* Exercise
The lines needed are those from the start of the records through the line holding "From Stdlib Require Import ZArith", each copied exactly.

* Data supplied
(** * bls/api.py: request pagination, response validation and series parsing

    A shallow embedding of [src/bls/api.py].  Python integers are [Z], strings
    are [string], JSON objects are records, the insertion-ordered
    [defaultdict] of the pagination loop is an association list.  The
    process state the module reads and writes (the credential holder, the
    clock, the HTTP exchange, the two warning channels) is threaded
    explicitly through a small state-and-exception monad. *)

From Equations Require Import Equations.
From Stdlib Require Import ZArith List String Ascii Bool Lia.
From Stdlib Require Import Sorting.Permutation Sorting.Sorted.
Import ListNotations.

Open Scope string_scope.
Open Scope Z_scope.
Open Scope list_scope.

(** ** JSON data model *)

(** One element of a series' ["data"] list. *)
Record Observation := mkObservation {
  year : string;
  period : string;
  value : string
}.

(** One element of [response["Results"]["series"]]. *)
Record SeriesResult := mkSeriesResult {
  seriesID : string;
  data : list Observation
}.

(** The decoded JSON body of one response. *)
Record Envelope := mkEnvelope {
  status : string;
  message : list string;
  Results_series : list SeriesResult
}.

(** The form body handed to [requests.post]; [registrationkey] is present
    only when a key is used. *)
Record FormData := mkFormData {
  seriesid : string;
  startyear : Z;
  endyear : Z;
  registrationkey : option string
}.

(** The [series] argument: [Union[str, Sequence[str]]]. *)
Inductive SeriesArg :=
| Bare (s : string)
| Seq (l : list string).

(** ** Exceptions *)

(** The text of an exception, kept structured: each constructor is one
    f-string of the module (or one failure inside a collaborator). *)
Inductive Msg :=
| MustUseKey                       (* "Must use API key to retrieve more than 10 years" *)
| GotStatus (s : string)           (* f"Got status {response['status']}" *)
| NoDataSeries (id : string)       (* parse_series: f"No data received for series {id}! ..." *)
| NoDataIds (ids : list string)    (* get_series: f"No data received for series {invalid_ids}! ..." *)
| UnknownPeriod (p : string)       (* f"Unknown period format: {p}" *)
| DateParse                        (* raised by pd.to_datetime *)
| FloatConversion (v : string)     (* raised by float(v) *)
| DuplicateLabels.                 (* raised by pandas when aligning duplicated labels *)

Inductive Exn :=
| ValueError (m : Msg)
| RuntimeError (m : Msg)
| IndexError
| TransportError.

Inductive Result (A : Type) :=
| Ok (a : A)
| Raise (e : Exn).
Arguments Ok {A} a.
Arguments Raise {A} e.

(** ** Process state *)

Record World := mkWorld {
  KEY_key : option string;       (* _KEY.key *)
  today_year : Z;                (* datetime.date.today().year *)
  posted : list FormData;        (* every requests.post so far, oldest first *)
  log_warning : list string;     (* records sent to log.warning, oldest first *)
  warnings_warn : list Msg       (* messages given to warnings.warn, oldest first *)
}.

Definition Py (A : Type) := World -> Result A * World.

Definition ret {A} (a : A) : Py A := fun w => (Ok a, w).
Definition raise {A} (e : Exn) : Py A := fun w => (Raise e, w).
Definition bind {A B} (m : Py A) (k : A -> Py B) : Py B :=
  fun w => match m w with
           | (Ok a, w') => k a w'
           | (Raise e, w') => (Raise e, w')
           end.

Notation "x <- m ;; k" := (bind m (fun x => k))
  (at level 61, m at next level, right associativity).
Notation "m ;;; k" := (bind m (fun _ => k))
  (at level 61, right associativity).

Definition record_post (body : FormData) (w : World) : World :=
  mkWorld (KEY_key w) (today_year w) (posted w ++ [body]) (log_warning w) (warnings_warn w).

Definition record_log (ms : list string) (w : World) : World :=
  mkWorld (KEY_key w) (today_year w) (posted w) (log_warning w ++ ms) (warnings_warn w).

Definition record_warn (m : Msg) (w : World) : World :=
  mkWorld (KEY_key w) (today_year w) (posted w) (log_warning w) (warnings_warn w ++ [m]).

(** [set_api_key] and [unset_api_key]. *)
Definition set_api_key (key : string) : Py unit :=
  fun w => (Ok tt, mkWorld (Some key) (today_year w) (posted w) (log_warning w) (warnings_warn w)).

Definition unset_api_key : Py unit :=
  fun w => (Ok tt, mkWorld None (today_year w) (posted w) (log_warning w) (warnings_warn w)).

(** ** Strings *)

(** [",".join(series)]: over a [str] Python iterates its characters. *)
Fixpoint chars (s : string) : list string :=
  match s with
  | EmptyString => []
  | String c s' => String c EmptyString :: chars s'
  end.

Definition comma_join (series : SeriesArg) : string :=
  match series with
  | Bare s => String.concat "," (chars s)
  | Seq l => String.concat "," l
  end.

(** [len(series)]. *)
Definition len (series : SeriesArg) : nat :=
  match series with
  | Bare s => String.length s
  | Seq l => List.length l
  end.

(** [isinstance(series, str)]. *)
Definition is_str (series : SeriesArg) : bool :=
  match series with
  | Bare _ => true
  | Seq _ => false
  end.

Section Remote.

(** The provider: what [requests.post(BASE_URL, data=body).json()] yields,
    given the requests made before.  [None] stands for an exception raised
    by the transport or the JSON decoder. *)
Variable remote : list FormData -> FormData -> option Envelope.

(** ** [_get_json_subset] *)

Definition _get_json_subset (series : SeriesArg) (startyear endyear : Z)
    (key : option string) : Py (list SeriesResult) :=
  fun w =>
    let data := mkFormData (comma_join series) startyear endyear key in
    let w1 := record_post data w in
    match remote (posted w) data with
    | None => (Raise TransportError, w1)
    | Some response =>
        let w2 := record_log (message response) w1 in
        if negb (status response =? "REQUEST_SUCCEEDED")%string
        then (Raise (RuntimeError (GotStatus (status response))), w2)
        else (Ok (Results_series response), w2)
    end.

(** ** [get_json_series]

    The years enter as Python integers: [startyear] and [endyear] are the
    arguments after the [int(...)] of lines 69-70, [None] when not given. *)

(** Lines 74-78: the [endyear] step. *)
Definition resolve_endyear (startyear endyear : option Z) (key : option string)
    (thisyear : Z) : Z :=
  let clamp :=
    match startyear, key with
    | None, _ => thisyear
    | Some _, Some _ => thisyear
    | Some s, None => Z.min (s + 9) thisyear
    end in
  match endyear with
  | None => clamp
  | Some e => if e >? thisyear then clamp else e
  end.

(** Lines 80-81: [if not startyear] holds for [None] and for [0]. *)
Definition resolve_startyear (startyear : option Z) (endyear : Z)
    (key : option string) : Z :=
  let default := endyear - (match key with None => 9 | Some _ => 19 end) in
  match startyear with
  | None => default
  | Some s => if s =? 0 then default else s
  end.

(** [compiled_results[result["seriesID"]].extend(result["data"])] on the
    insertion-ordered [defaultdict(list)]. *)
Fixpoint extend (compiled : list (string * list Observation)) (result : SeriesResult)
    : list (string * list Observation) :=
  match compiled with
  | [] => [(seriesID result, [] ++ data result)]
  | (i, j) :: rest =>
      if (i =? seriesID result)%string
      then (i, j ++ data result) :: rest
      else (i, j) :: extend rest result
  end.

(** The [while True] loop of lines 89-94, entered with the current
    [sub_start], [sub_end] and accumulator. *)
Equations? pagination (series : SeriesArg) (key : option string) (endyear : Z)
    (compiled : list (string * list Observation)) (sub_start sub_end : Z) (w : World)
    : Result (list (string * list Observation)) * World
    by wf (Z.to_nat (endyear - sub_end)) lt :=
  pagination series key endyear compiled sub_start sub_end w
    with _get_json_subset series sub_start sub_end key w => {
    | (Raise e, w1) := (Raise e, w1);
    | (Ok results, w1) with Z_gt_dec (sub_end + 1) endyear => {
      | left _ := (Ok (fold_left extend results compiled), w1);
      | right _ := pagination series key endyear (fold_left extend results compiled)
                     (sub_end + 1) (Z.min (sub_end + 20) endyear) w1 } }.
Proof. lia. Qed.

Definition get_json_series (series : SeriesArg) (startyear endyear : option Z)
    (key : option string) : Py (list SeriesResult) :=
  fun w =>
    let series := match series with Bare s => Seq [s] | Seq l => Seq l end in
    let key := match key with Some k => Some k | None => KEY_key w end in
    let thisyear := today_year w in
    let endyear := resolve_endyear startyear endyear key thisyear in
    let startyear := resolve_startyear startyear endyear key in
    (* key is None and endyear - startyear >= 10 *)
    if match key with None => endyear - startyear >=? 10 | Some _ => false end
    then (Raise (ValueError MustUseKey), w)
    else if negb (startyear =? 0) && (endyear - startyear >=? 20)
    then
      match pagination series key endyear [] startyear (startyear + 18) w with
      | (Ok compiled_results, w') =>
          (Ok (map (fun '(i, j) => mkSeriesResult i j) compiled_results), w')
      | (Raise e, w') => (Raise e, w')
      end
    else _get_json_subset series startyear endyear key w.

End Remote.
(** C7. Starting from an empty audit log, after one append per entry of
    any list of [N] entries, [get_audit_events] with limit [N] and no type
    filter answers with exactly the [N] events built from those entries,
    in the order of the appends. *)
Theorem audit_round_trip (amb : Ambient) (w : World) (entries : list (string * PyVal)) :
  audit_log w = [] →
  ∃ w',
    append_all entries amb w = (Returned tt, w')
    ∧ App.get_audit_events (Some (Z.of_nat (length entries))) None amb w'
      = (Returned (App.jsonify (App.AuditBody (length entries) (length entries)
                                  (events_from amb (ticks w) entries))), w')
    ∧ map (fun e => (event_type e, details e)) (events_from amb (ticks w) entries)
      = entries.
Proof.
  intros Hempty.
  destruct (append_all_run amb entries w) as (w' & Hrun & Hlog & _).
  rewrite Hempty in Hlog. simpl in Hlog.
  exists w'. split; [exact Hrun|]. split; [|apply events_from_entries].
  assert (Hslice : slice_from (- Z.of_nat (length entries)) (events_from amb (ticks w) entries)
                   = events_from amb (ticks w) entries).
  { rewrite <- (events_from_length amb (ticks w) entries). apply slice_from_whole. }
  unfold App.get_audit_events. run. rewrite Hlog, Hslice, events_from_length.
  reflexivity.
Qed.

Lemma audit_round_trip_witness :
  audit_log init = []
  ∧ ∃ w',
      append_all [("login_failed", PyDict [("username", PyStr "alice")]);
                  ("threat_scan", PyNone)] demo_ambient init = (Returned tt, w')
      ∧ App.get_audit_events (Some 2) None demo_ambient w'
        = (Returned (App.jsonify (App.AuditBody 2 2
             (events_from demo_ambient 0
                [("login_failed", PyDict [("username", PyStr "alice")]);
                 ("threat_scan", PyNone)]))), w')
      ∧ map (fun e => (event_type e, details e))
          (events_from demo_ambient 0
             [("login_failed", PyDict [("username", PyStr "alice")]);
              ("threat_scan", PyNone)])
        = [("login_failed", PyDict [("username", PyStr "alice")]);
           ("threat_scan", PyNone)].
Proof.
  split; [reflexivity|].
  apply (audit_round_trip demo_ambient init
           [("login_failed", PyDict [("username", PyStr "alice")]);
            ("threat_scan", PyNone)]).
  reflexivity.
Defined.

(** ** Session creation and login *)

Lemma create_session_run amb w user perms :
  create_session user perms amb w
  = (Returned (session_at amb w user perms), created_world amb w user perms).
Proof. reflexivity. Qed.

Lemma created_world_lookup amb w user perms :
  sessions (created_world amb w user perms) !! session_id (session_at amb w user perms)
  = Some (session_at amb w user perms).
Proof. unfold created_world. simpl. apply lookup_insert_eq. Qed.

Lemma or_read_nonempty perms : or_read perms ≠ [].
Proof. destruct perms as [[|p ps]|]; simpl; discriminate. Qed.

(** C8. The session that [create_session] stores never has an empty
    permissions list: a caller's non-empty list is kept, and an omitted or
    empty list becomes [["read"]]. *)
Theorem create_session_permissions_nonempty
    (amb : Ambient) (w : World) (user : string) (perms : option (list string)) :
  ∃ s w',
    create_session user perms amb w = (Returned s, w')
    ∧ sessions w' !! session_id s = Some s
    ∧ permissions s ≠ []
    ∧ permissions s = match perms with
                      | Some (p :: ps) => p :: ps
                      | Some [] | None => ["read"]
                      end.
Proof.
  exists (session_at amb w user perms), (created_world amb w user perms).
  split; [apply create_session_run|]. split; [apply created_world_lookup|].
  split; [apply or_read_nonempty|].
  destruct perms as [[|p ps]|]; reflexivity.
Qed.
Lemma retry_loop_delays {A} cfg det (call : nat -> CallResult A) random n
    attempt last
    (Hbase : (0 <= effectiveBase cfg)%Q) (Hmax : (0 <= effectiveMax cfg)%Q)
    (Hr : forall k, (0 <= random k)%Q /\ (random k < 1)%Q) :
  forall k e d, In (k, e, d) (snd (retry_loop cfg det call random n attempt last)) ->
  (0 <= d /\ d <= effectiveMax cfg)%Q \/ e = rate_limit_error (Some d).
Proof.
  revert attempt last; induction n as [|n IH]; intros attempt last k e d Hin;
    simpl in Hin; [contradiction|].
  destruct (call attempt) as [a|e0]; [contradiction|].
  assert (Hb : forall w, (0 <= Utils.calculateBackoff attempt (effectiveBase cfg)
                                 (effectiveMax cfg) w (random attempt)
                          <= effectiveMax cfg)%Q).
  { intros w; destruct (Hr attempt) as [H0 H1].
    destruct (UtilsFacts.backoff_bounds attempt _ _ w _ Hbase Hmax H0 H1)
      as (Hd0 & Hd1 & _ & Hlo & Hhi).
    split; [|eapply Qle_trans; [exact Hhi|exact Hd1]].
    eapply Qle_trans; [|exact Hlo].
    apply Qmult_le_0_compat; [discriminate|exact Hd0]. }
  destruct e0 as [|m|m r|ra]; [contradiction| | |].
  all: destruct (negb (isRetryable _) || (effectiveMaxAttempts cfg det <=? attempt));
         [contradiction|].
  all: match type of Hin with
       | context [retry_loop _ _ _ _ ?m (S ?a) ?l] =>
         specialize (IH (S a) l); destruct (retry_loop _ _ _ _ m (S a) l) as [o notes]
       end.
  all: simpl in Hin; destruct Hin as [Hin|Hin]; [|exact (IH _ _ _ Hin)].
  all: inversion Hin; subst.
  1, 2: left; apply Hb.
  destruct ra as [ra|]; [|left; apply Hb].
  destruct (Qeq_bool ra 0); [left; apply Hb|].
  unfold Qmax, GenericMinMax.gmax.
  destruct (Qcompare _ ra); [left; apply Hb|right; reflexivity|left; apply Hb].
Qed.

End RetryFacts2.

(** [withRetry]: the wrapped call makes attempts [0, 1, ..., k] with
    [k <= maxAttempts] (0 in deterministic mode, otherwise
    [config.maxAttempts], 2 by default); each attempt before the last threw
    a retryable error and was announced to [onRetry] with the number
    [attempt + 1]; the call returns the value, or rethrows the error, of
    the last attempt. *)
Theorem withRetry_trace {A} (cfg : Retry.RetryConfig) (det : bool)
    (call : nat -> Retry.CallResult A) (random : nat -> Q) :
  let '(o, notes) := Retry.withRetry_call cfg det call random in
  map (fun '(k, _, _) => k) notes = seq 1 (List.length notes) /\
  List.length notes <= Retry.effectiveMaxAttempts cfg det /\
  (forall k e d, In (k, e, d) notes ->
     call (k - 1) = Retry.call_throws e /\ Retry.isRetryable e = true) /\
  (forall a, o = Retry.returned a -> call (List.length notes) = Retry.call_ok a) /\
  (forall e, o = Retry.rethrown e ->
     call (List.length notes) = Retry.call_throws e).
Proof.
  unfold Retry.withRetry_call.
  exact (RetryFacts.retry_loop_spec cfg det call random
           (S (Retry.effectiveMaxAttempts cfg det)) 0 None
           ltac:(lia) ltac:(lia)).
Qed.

* Solution for this problem
(** * bls/api.py: request pagination, response validation and series parsing

    A shallow embedding of [src/bls/api.py].  Python integers are [Z], strings
    are [string], JSON objects are records, the insertion-ordered
    [defaultdict] of the pagination loop is an association list.  The
    process state the module reads and writes (the credential holder, the
    clock, the HTTP exchange, the two warning channels) is threaded
    explicitly through a small state-and-exception monad. *)

From Equations Require Import Equations.
From Stdlib Require Import ZArith List String Ascii Bool Lia.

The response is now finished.